The key shift: write the coming year as if it has already happened, then work backwards to identify what made it great.
Intentional design, not wishful thinking, is what turns a good year into a great one.
Framing the year ahead
- Start with two questions: what would an amazing 2026 feel like for me, and for us?
- Write from December of the coming year — past tense — to make future-projection easier
- A "reverse obituary" framing: describe the most amazing year you've ever had as if it's done
- Follow retrospective work (part one) with forward design — don't skip the looking-back step
- If planning with a partner, reflect individually first, then share
Energy audit and more/less lists
- Review the past year's energy: what drained you, what fuelled you?
- Translate that into a more/less list — concrete activities, not abstract themes
- Consider energy, happiness, and meaning as three distinct dimensions
- Apply the audit to work hours, holidays, exercise, parenting, couple time, and rest
Designing an ideal week and perfect average day
- Map an ideal week: hours, days off, exercise, rest, creative time
- Use the framing "perfect average day" rather than "ideal day" — it removes pressure and makes the standard replicable
- A perfect average day is not sunbathing; it's doing necessary things in a way that feels right
- Design at the quarter level too: what does an ideal quarter look like in each life area?
Vision boards and the reticular activating system
- A vision board works through the reticular activating system (RAS) — the brain's attention filter
- RAS determines what data you notice; priming it with visual cues makes relevant opportunities more visible (the "yellow car effect")
- Useful for people who are visually oriented; print images that represent experiences or goals, not just objects
- Anchor images to values, not desires — be clear on what matters before choosing what to put up
- Example: a picture of Stanford on a vision board led to an actual fellowship there a year later
Three big rocks daily practice
- Each morning, identify three big rocks — the most important things to move forward that day
- For each big rock, name the one small action you will do today
- Complete those actions before anything else (email, admin, reactive tasks)
- Over a quarter, consistent daily progress on big rocks compounds into significant outcomes
Year Compass: eight life categories
Use the Year Compass framework to avoid myopic planning (work-only or family-only focus).

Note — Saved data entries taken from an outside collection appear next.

(* ===== verification/Splay.v ===== *)
(** * Splay trees

    [sdk/lib/rtl/splaytree.c]. The root of a splay tree is its own parent. An
    [RTL_SPLAY_LINKS] is the first three fields of a record of [Tree]; the fourth stands for
    what the client keeps in the record, which no operation touches. *)

From stdpp Require Import base option gmap.
From Stdlib Require Import ZArith.
From S2P Require Import Prelude Tree.
Open Scope Z_scope.

(** ** Swapping two records *)

(** [*x = n] for an [RTL_SPLAY_LINKS]. *)
Definition store_links (m : nodes) (x : Z) (n : RTL_BALANCED_LINKS) : option nodes :=
  o ← m !! x;
  Some (<[x := mkLinks (Parent n) (LeftChild n) (RightChild n) (Balance o)]> m).

(** Inserting as the left or the right child. *)
Definition insert_as (left : bool) (m : nodes) (ParentLinks ChildLinks : Z) : option nodes :=
  if left then RtlInsertAsLeftChild m ParentLinks ChildLinks
  else RtlInsertAsRightChild m ParentLinks ChildLinks.

Definition FixupChildLinks (m : nodes) (Links : Z) (Root LeftChild : bool) : option nodes :=
  l ← RtlLeftChild m Links;
  m ← (if negb (l =? 0) then RtlInsertAsLeftChild m Links l else Some m);
  r ← RtlRightChild m Links;
  m ← (if negb (r =? 0) then RtlInsertAsRightChild m Links r else Some m);
  if negb Root then
    p ← RtlParent m Links;
    insert_as LeftChild m p Links
  else Some m.

(** The block of [SwapSplayLinks] after the exchange of its arguments. *)
Definition SwapLinks (m : nodes) (LinkA LinkB : Z) : option nodes :=
  Ta ← m !! LinkA;
  Tb ← m !! LinkB;
  RootA ← RtlIsRoot m LinkA;
  LeftA ← RtlIsLeftChild m LinkA;
  LeftB ← RtlIsLeftChild m LinkB;
  m ← store_links m LinkB Ta;
  m ← store_links m LinkA Tb;
  m ← (if Parent Tb =? LinkA then
         m ← (if negb RootA then insert_as LeftA m (Parent Ta) LinkB else Some m);
         insert_as LeftB m LinkB LinkA
       else Some m);
  m ← FixupChildLinks m LinkA false LeftB;
  m ← FixupChildLinks m LinkB RootA LeftA;
  if (RootA : bool) then set_parent m LinkB LinkB else Some m.

Definition SwapSplayLinks (m : nodes) (LinkA LinkB : Z) : option nodes :=
  p ← RtlParent m LinkA;
  exchange ← (if p =? LinkB then Some true else RtlIsRoot m LinkB);
  if (exchange : bool) then SwapLinks m LinkB LinkA else SwapLinks m LinkA LinkB.

(** ** Splaying *)

(** [if (child of x) RtlParent(child of x) = x]. *)
Definition Adopt (s : side) (m : nodes) (x : Z) : option nodes :=
  v ← child m (s, x);
  if negb (v =? 0) then set_parent m v x else Some m.

(** N takes the place of G. *)
Definition TakePlace (m : nodes) (N G : Z) : option nodes :=
  root ← RtlIsRoot m G;
  if (root : bool) then set_parent m N N else
  p ← RtlParent m G;
  m ← set_parent m N p;
  left ← RtlIsLeftChild m G;
  p ← RtlParent m G;
  if (left : bool) then set_left m p N else set_right m p N.

(** Case 1: N is the left child of P and P is the left child of G. *)
Definition SplayLeftLeft (m : nodes) (N P G : Z) : option nodes :=
  v ← RtlRightChild m N;
  m ← set_left m P v;
  v ← RtlRightChild m P;
  m ← set_left m G v;
  m ← Adopt L m P;
  m ← Adopt L m G;
  m ← TakePlace m N G;
  m ← set_right m N P;
  m ← set_parent m P N;
  m ← set_right m P G;
  set_parent m G P.

(** Case 3: N is the left child of P and P is the right child of G. *)
Definition SplayLeftRight (m : nodes) (N P G : Z) : option nodes :=
  v ← RtlLeftChild m N;
  m ← set_right m G v;
  v ← RtlRightChild m N;
  m ← set_left m P v;
  m ← Adopt R m G;
  m ← Adopt L m P;
  m ← TakePlace m N G;
  m ← set_left m N G;
  m ← set_parent m G N;
  m ← set_right m N P;
  set_parent m P N.

(** N is the left child of P, which is the root. *)
Definition SplayLeftRoot (m : nodes) (N P : Z) : option nodes :=
  v ← RtlRightChild m N;
  m ← set_left m P v;
  m ← Adopt L m P;
  m ← set_parent m N N;
  m ← set_right m N P;
  set_parent m P N.

(** Case 2: N is the right child of P and P is the right child of G. *)
Definition SplayRightRight (m : nodes) (N P G : Z) : option nodes :=
  v ← RtlLeftChild m P;
  m ← set_right m G v;
  v ← RtlLeftChild m N;
  m ← set_right m P v;
  m ← Adopt R m G;
  m ← Adopt R m P;
  m ← TakePlace m N G;
  m ← set_left m N P;
  m ← set_parent m P N;
  m ← set_left m P G;
  set_parent m G P.

(** Case 4: N is the right child of P and P is the left child of G. *)
Definition SplayRightLeft (m : nodes) (N P G : Z) : option nodes :=
  v ← RtlLeftChild m N;
  m ← set_right m P v;
  v ← RtlRightChild m N;
  m ← set_left m G v;
  m ← Adopt R m P;
  m ← Adopt L m G;
  m ← TakePlace m N G;
  m ← set_left m N P;
  m ← set_parent m G N;
  m ← set_right m N G;
  set_parent m P N.

(** N is the right child of P, which is the root. *)
Definition SplayRightRoot (m : nodes) (N P : Z) : option nodes :=
  v ← RtlLeftChild m N;
  m ← set_right m P v;
  m ← Adopt R m P;
  m ← set_parent m N N;
  m ← set_left m N P;
  set_parent m P N.

(** The body of the loop of [RtlSplay]. *)
Definition SplayStep (m : nodes) (N : Z) : option nodes :=
  P ← RtlParent m N;
  G ← RtlParent m P;
  left ← RtlIsLeftChild m N;
  if (left : bool) then
    pl ← RtlIsLeftChild m P;
    if (pl : bool) then SplayLeftLeft m N P G else
    pr ← RtlIsRightChild m P;
    if (pr : bool) then SplayLeftRight m N P G else SplayLeftRoot m N P
  else
    pr ← RtlIsRightChild m P;
    if (pr : bool) then SplayRightRight m N P G else
    pl ← RtlIsLeftChild m P;
    if (pl : bool) then SplayRightLeft m N P G else SplayRightRoot m N P.

Fixpoint SplayLoop (fuel : nat) (m : nodes) (N : Z) : option nodes :=
  root ← RtlIsRoot m N;
  if (root : bool) then Some m else
  match fuel with
  | O => None
  | S fuel' => m ← SplayStep m N; SplayLoop fuel' m N
  end.

(** The results are the new root and the records. *)
Definition RtlSplay (m : nodes) (Links : Z) : option (Z * nodes) :=
  m ← SplayLoop (path_fuel m) m Links;
  Some (Links, m).

(** ** Deleting *)

(** The predecessor in the left subtree takes the place of a record with two children. *)
Definition SwapWithPredecessor (m : nodes) (N : Z) : option (Z * nodes) :=
  l ← RtlLeftChild m N;
  r ← RtlRightChild m N;
  if negb (l =? 0) && negb (r =? 0) then
    SP ← RtlSubtreePredecessor m N;
    m' ← SwapSplayLinks m SP N;
    Some (SP, m')
  else Some (0, m).

(** The result is the root that is returned, NULL when the tree is gone. *)
Definition RtlDelete (m : nodes) (Links : Z) : option (Z * nodes) :=
  let N := Links in
  '(_, m) ← SwapWithPredecessor m N;
  l ← RtlLeftChild m N;
  r ← RtlRightChild m N;
  root ← RtlIsRoot m N;
  if (l =? 0) && (r =? 0) then
    if (root : bool) then Some (0, m) else
    P ← RtlParent m N;
    left ← RtlIsLeftChild m N;
    m ← (if (left : bool) then set_left m P 0 else set_right m P 0);
    RtlSplay m P
  else
    let C := if negb (l =? 0) then l else r in
    if root then m ← set_parent m C C; Some (C, m) else
    P ← RtlParent m N;
    left ← RtlIsLeftChild m N;
    m ← (if (left : bool) then set_left m P C else set_right m P C);
    m ← set_parent m C P;
    RtlSplay m P.

(** [Root] is the value of [*Root]; the results are its new value and the records. *)
Definition RtlDeleteNoSplay (m : nodes) (Links Root : Z) : option (Z * nodes) :=
  let N := Links in
  l ← RtlLeftChild m N;
  r ← RtlRightChild m N;
  wasroot ← RtlIsRoot m N;
  '(SP, m) ← SwapWithPredecessor m N;
  let Root := if negb (l =? 0) && negb (r =? 0) && wasroot then SP else Root in
  l ← RtlLeftChild m N;
  r ← RtlRightChild m N;
  root ← RtlIsRoot m N;
  if (l =? 0) && (r =? 0) then
    if (root : bool) then Some (0, m) else
    P ← RtlParent m N;
    left ← RtlIsLeftChild m N;
    m ← (if (left : bool) then set_left m P 0 else set_right m P 0);
    Some (Root, m)
  else
    let C := if negb (l =? 0) then l else r in
    if root then m ← set_parent m C C; Some (C, m) else
    P ← RtlParent m N;
    left ← RtlIsLeftChild m N;
    m ← (if (left : bool) then set_left m P C else set_right m P C);
    m ← set_parent m C P;
    Some (Root, m).
(** ** What the operations promise *)

(** C20: [RtlSplay] of any record of a tree terminates, makes the record the root, and keeps the
    records in order; nothing outside the tree changes. *)
Theorem splay_moves_to_root F t N G m :
  splay_tree F t G m -> N ∈ addrs t ->
  exists m' A b B, RtlSplay m N = Some (N, m') /\ splay_tree F (Branch A N b B) G m' /\
    addrs (Branch A N b B) = addrs t.
Proof.
  intros Ho Hx. destruct (address_place N t (Root 0) Hx) as (l & b & r & c & E1 & _).
  change t with (plug t (Root 0)) in Ho |- *. rewrite E1 in Ho |- *. rewrite <- at_splay_plug in Ho.
  destruct (RtlSplay_run F m l N b r c G Ho) as (m' & A & B & b0 & E & H & Ha).
  exists m', A, b, B. split_and!; [done| |done]. by apply at_splay_plug in H.
Qed.

(** C19: [RtlDelete] and [RtlDeleteNoSplay] take exactly the given record out of a tree, wherever
    it is, keep the others in order and return the new root, NULL when no record is left. *)
Theorem delete_removes_record F t N G m pre post :
  splay_tree F t G m -> addrs t = pre ++ N :: post ->
  (exists m' t' n, RtlDelete m N = Some (ptr t', m') /\ splay_tree F t' ((N, n) :: G) m' /\ addrs t' = pre ++ post) /\
  (exists m' t' n, RtlDeleteNoSplay m N (ptr t) = Some (ptr t', m') /\ splay_tree F t' ((N, n) :: G) m' /\
     addrs t' = pre ++ post).
Proof.
  intros Ho Ha. assert (N ∈ addrs t) as Hx by (rewrite Ha; set_solver).
  assert (NoDup (addrs t)) as Hn.
  { apply owns_nodup in Ho. rewrite fmap_app, cells_addrs in Ho. by apply NoDup_app in Ho as [Ho _]. }
  destruct (address_place N t (Root 0) Hx) as (l & b & r & c & E1 & _).
  change (plug t (Root 0)) with t in E1. rewrite Ha in Hn. rewrite E1 in Ho, Ha |- *. rewrite <- at_splay_plug in Ho.
  rewrite addrs_plug in Ha. simpl in Ha. rewrite <- (app_assoc (addrs l)), (app_assoc (reverse _)) in Ha. simpl in Ha.
  symmetry in Ha. apply NoDup_split in Ha as [-> ->]; [|done]. split.
  - destruct (delete_run F m l N b r c G Ho) as (m' & t' & n & E & H & A). exists m', t', n.
    split_and!; [done|done|]. rewrite A, <- !app_assoc. done.
  - destruct (delete_no_splay_run F m l N b r c G Ho) as (m' & t' & n & E & H & A). exists m', t', n.
    split_and!; [done|done|]. rewrite A, <- !app_assoc. done.
Qed.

Its eight categories:
- Personal life and family
- Friends and community
- Physical health and fitness
- Habits that define you
- Career or studies
- Relaxation, hobbies and creativity
- Mental health and self-knowledge
- A better tomorrow — what will you do to leave the world in better shape?
Habits: help or hinder audit
- Run a simple audit on current habits: does each one help or hinder?
- Don't ask "what defines me" — just look at behaviours and apply the help/hinder test
- Identity framing accelerates habit change: Lisa uses "I am a triathlete" to shift food choices before a beginner-level Pink Triathlon
- Treat social media like a deliberate experiment: measure outcomes, then cut if the result doesn't justify the attention cost
- Delete apps rather than relying on willpower; desktop-only access removes addictive functionality
Email and phone habits
- Batch reading and sending reduces the whack-a-mole loop of immediate replies
- Schedule send to slow down email chains and reduce reply pressure
- "Inbox 10" — not inbox zero — is a sustainable target; zero is a game you always lose
- A burner (dumb) phone — flip phone with a separate SIM — enables genuine digital detox days without losing emergency contact
- Choose the right level of dumb: enough to stay in contact with people, not so dumb texting becomes painful
Secret wish
- The Year Compass closes with: what is your secret wish for the next year?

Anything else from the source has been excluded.